Public attention also focuses on government workers who trade on their official status to qualify for more than one child. Many people insist that violating officials be subjected to fines over and above the standard amount of compensation payable. There are reports of officials who have abused their power in this way losing their official posts and sometimes CPC membership, and in certain localities being dropped from their government positions within three years of the offence.

Birth Control Incentive

China's population policy promotes birth control by offering old-age care, social security, basic medical insurance and maternity insurance to couples that practice family planning. The Chinese government brought an aid program into effect in 2004 that pays each of the rural couples who have one child or two girls an annual subsidy of RMB 600 until death. As demographer Liu Junzhe says, "The switch of emphasis from punishing violators to promoting birth control implies progress in human rights." And as an unidentified official from the State Population and Family Planning Commission explained, "People who do not wish to abide by the country's family planning policy now have legal leeway to exercise what they see as their personal right."

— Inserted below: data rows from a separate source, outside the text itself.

(** ** Opened again *)

(** When the other processor comes back (modem reset) and opens the channel
    again, what it had sent before is dropped from every ring, and the rings
    are ready again, in order, once it asks for them. *)
Theorem reopen_drops_old_data m m1 m2 l1 l2 :
  client m = false -> state m = SBUF_STATE_READY ->
  sbuf_thread_msg true (Smsg SMSG_TYPE_OPEN 0 0) m = Ok (m1, l1) ->
  sbuf_thread_msg true (Smsg SMSG_TYPE_CMD SMSG_CMD_SBUF_INIT 0) m1 = Ok (m2, l2) ->
  (forall d g, (d, g) ∈ rings m2 -> is_empty d = true /\ poll_mask g = OUT_MASK) /\ state m1 = SBUF_STATE_IDLE /\ state m2 = SBUF_STATE_READY /\
  l1 = [OpenAck] /\ l2 = Done (dst_smem_addr m) :: map ReadyTo (seq 0 (length (rings m))).
Proof.
  intros Hc Hs H1 H2. unfold sbuf_thread_msg in H1. cbn [m_type] in H1. rewrite Hc, decide_True in H1 by done. injection H1 as <- <-.
  unfold sbuf_thread_msg in H2. cbn in H2. rewrite Hc in H2. injection H2 as <- <-. cbn. rewrite length_map. split_and!; try done.
  intros d g Hin. apply list_elem_of_fmap in Hin as ([d0 g0] & E & _). injection E as -> ->. split; [apply Z.eqb_refl|done].
Qed.

(** ** Without that *)

(** a ring whose size does not divide 2^32 breaks when its pointers wrap.
    With three bytes, after 2^32 - 1 bytes have gone through it: two bytes
    written one by one land in the same cell, and the reader gets the second
    and a byte nobody wrote. *)
Theorem sbuf_odd_size_corrupts :
  match run_sys ([CallWrite [x01] 0] ++ steps_w 13 ++ [CallWrite [x02] 0] ++ steps_w 13 ++ [CallRead 2 0] ++ steps_r 12)
          (quiet 3 (2 ^ 32 - 1) [x00; x00; x00]) with
  | Ok s => history s = [Put [x01]; Put [x02]; Get [x02; x00]] /\ r_rval (r_call s) = 2 /\ fifo 3 [] (history s) = None
  | _ => False
  end.
Proof. vm_compute. split_and!; reflexivity. Qed.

As Zhang Weiqing, former minister of State Family Planning Commission says, there is more to China's family planning than what the Western media call the "one-child policy." Urban couples where both husband and wife are from a single-child family are allowed to have two children. The one-child policy in rural areas applies only to Beijing, Tianjin, Shanghai, Chongqing, Jiangsu and Sichuan. Rural couples in Qinghai, Ningxia, Yunnan, Xinjiang and Hainan and herders of the Han ethnic majority in Xinjiang pastoral areas may have two children. Ethnic minority herders are allowed three to four children depending on their situations. Couples in most rural areas whose first child is a girl are also allowed a second. The birth control policy does not apply either to rural or urban Tibet. In other words, 63.1 percent of Chinese couples are allowed to have one child; 35.6 percent, two; and 1.3 percent, three or more, according to research data by demographer Shao Yifu.

Xiao Li says that since life in the village where he spent his childhood has improved, most villagers now want two children. Rural family planning workers have changed their approach and seldom interfere in unwarranted conceptions. But they arrive smartly on the day an "excess" child is born to collect the obligatory Social Support Compensation.